Foundation Executive Board members also released updates on two existing projects: “PAD in west and southwest Philadelphia: Providing education and screening and investigating barriers to care,” from Julia Glaser, MD, and “UMass homeless foot and diabetes screening outreach program,” from Tammy Nguyen, MD.

Glaser, an assistant professor of clinical surgery at Penn Medicine, conducted two health fairs to screen attendees for abdominal aortic aneurysms (AAAs), carotid disease and PAD, as well as for PAD risk factors. She now is undertaking the second part of her grant, to conduct a qualitative study to determine factors that cause patients with chronic limb-threatening ischemia (CLTI) to delay seeking care.

The successful outreach fairs screened approximately 90 patients on various health measures. Patients received the results, guidance on care and encouragement to share the results with a primary care physician.

In the interview study, Glaser is targeting people who needed amputations for vascular disease. Her grant is being extended partially as a result of her maternity leave this year. Study enrollment has been slower than anticipated, “which is actually a good thing—we are doing fewer amputations for vascular disease,” said her colleague, Sarah Harrison Benchimol. Nguyen, from the University of Massachusetts and an assistant professor at UMass Chan Medical School, aims to increase access to comprehensive diabetic foot care in order to prevent, diagnose, and treat diabetes-related foot ulcers among homeless people.
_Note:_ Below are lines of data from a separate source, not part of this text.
Lemma gettok_rec_stale (fuel : nat) :
  forall s1 s2 t s1',
    -1 <= LastChar s1 -> LastChar s2 = LastChar s1 -> stdin s2 = stdin s1 ->
    gettok_rec fuel s1 = Some (t, s1') ->
    exists s2',
      gettok_rec fuel s2 = Some (t, s2') /\
      LastChar s2' = LastChar s1' /\ stdin s2' = stdin s1' /\
      (t = tok_identifier -> IdentifierStr s2' = IdentifierStr s1') /\
      (t = tok_number -> NumVal s2' = NumVal s1').
Proof.
  induction fuel as [|fuel IH]; intros s1 s2 t s1' Hok Hc Hi E.
  all: destruct s1 as [c0 i0 id1 nv1 ct1 bp1 se1].
  all: destruct s2 as [c0' i0' id2 nv2 ct2 bp2 se2].
  all: cbn [LastChar stdin] in Hok, Hc, Hi; subst c0' i0'.
  all: unfold gettok_rec in E |- *; fold gettok_rec in E |- *.
  all: cbn [LastChar stdin] in E |- *.
  all: destruct (skip_whitespace c0 i0) as [c1 i1] eqn:Ews.
  all: apply skip_whitespace_char in Ews; [|exact Hok].
  all: unfold set_LastChar, set_stdin, set_IdentifierStr, set_NumVal,
         gettok_tail, getchar in E |- *.
  all: cbn [LastChar stdin IdentifierStr NumVal CurTok BinopPrecedence stderr]
         in E |- *.
  all: destruct (isalpha c1) eqn:Halpha.
  all: try (destruct (read_identifier (String (to_char c1) "") i1)
              as [Id [c2 i2]];
            cbn [LastChar stdin IdentifierStr] in E |- *;
            destruct (Id =? "def")%string;
            [|destruct (Id =? "extern")%string];
            inversion E; subst; eexists; (split; [reflexivity|]);
            cbn; repeat split; intros H; discriminate H).
  all: destruct (isdigit c1 || (c1 =? 46)) eqn:Hdig.
  all: try (destruct (read_number "" c1 i1) as [NumStr [c2 i2]];
            inversion E; subst; eexists; (split; [reflexivity|]);
            cbn; repeat split; intros H; discriminate H).
  all: destruct (c1 =? 35) eqn:Hsharp.
  all: try (destruct (skip_comment i1) as [c2 i2] eqn:Esc;
            apply skip_comment_char in Esc;
            cbn [LastChar stdin] in E |- *;
            destruct (negb (c2 =? EOF)) eqn:Heof).
  all: try discriminate E.
  all: try (eapply IH; [| | |exact E]; cbn; [exact Esc | reflexivity..]).
  all: match type of E with
       | Some (if ?c =? EOF then _ else _) = _ =>
           destruct (c =? EOF) eqn:Hc;
           [|match goal with
             | |- context [match ?i with "" => _ | String _ _ => _ end] =>
                 destruct i
             end];
           inversion E; subst; eexists; (split; [reflexivity|]);
           cbn; repeat split; intros H;
           first [discriminate H | unfold tok_identifier, tok_number in H; lia]
       end.
Qed.

Lemma lexer_ok_char (s : State) : lexer_ok s -> -1 <= LastChar s.
Proof. intros [[H _]|H]; [rewrite H; unfold EOF|]; lia. Qed.

(** The token [getNextToken] reads and the state it leaves depend on
    the input only, up to the registers the token does not fill. *)
Lemma getNextToken_fresh (s1 s2 : State) (t : Z) (s1' : State) :
  lexer_ok s1 -> LastChar s2 = LastChar s1 -> stdin s2 = stdin s1 ->
  BinopPrecedence s2 = BinopPrecedence s1 -> stderr s2 = stderr s1 ->
  getNextToken s1 = Some (t, s1') ->
  exists s2',
    getNextToken s2 = Some (t, s2') /\ CurTok s1' = t /\
    same_but_stale s1' s2'.
Proof.
  intros Hok Hc Hi Hb He E.
  apply getNextToken_Some in E as (s1g & E & ->).
  pose proof (gettok_rec_lexeme _ _ _ _ Hok E) as (Hok' & _).
  pose proof (gettok_same_parser_state _ _ _ E) as (_ & Hb1 & He1).
  unfold gettok in E.
  destruct (gettok_rec_stale _ s1 s2 t s1g (lexer_ok_char _ Hok) Hc Hi E)
    as (s2g & E2 & Hc' & Hi' & Hid' & Hnum').
  assert (E2' : gettok s2 = Some (t, s2g)) by (unfold gettok; now rewrite Hi).
  pose proof (gettok_same_parser_state _ _ _ E2') as (_ & Hb2 & He2).
  exists (set_CurTok t s2g). unfold getNextToken. rewrite E2'.
  split; [reflexivity|]. split; [reflexivity|].
  unfold same_but_stale, lexer_ok.
  cbn [LastChar stdin CurTok BinopPrecedence stderr IdentifierStr NumVal
       set_CurTok].
  repeat split; try assumption; congruence.
Qed.

Lemma getNextToken_stale (s1 s2 : State) (t : Z) (s1' : State) :
  same_but_stale s1 s2 -> getNextToken s1 = Some (t, s1') ->
  exists s2',
    getNextToken s2 = Some (t, s2') /\ CurTok s1' = t /\
    same_but_stale s1' s2'.
Proof.
  intros (Hok & Hc & Hi & Ht & Hb & He & Hid & Hnum).
  now apply getNextToken_fresh.
Qed.

Lemma alike_weaken {A : Type} (t : Z) (m : M A) : alike m -> alike_at t m.
Proof. intros H s1 s2 a s1' _. apply H. Qed.

Lemma alike_ret {A : Type} (a : A) : alike (ret a).
Proof. intros s1 s2 a' s1' H E. inversion E; subst. now exists s2. Qed.

Lemma alike_bind {A B : Type} (m : M A) (k : A -> M B) :
  alike m -> (forall a, alike (k a)) -> alike (bind m k).
Proof.
  intros Hm Hk s1 s2 b s1' H E.
  apply bind_returns in E as (a & s & E1 & E2).
  destruct (Hm _ _ _ _ H E1) as (s' & E1' & H').
  destruct (Hk a _ _ _ _ H' E2) as (s2' & E2' & H2).
  exists s2'. unfold bind. now rewrite E1'.
Qed.

Lemma alike_at_bind {A B : Type} (t : Z) (m : M A) (k : A -> M B) :
  alike_at t m -> (forall a, alike (k a)) -> alike_at t (bind m k).
Proof.
  intros Hm Hk s1 s2 b s1' Ht H E.
  apply bind_returns in E as (a & s & E1 & E2).
  destruct (Hm _ _ _ _ Ht H E1) as (s' & E1' & H').
  destruct (Hk a _ _ _ _ H' E2) as (s2' & E2' & H2).
  exists s2'. unfold bind. now rewrite E1'.
Qed.

(** The current token is the same in both states. *)
Lemma alike_CurTok {A : Type} (k : Z -> M A) :
  (forall c, alike_at c (k c)) -> alike (bind (gets CurTok) k).
Proof.
  intros Hk s1 s2 a s1' H E. unfold bind, gets in E |- *.
  destruct H as (Hok & Hc & Hi & Ht & Hrest). rewrite Ht.
  apply (Hk (CurTok s1) s1 s2 a s1' eq_refl); [|exact E].
  repeat split; try assumption; apply Hrest.
Qed.

(** [IdentifierStr] is the same when the current token is an
    identifier, [NumVal] when it is a number. *)
Lemma alike_IdentifierStr {A : Type} (k : string -> M A) :
  (forall x, alike_at tok_identifier (k x)) ->
  alike_at tok_identifier (bind (gets IdentifierStr) k).
Proof.
  intros Hk s1 s2 a s1' Hc H E. unfold bind, gets in E |- *.
  destruct H as (Hok & Hl & Hi & Ht & Hb & He & Hid & Hnum).
  rewrite (Hid Hc).
  apply (Hk _ s1 s2 a s1' Hc); [|exact E].
  repeat split; assumption.
Qed.

Lemma alike_NumVal {A B : Type} (f : double -> B) (k : B -> M A) :
  (forall x, alike (k x)) ->
  alike_at tok_number (bind (gets (fun s => f (NumVal s))) k).
Proof.
  intros Hk s1 s2 a s1' Hc H E. unfold bind, gets in E |- *.
  destruct H as (Hok & Hl & Hi & Ht & Hb & He & Hid & Hnum).
  rewrite (Hnum Hc).
  apply (Hk _ s1 s2 a s1'); [|exact E].
  repeat split; assumption.
Qed.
In an update presented earlier this year, Nguyen reported her team has partnered with two community centers— one in a rural area and one in an urban community—to provide comprehensive and multidisciplinary diabetic foot care. For its next event, Nguyen anticipates recruiting pulmonologists and thoracic surgeons as well.

Results from her first event prompted the team to modify outreach site selections to better identify at-risk populations and to serve more homeless participants. The participation number increased by almost 50 % between her first and second events.

Finally, with a goal to ensure follow-up by enrolling eligible patients in a state-sponsored free medical insurance program, the team identified 12 high-risk patients from the two most recent mobile clinics and arranged appropriate follow-up care for them.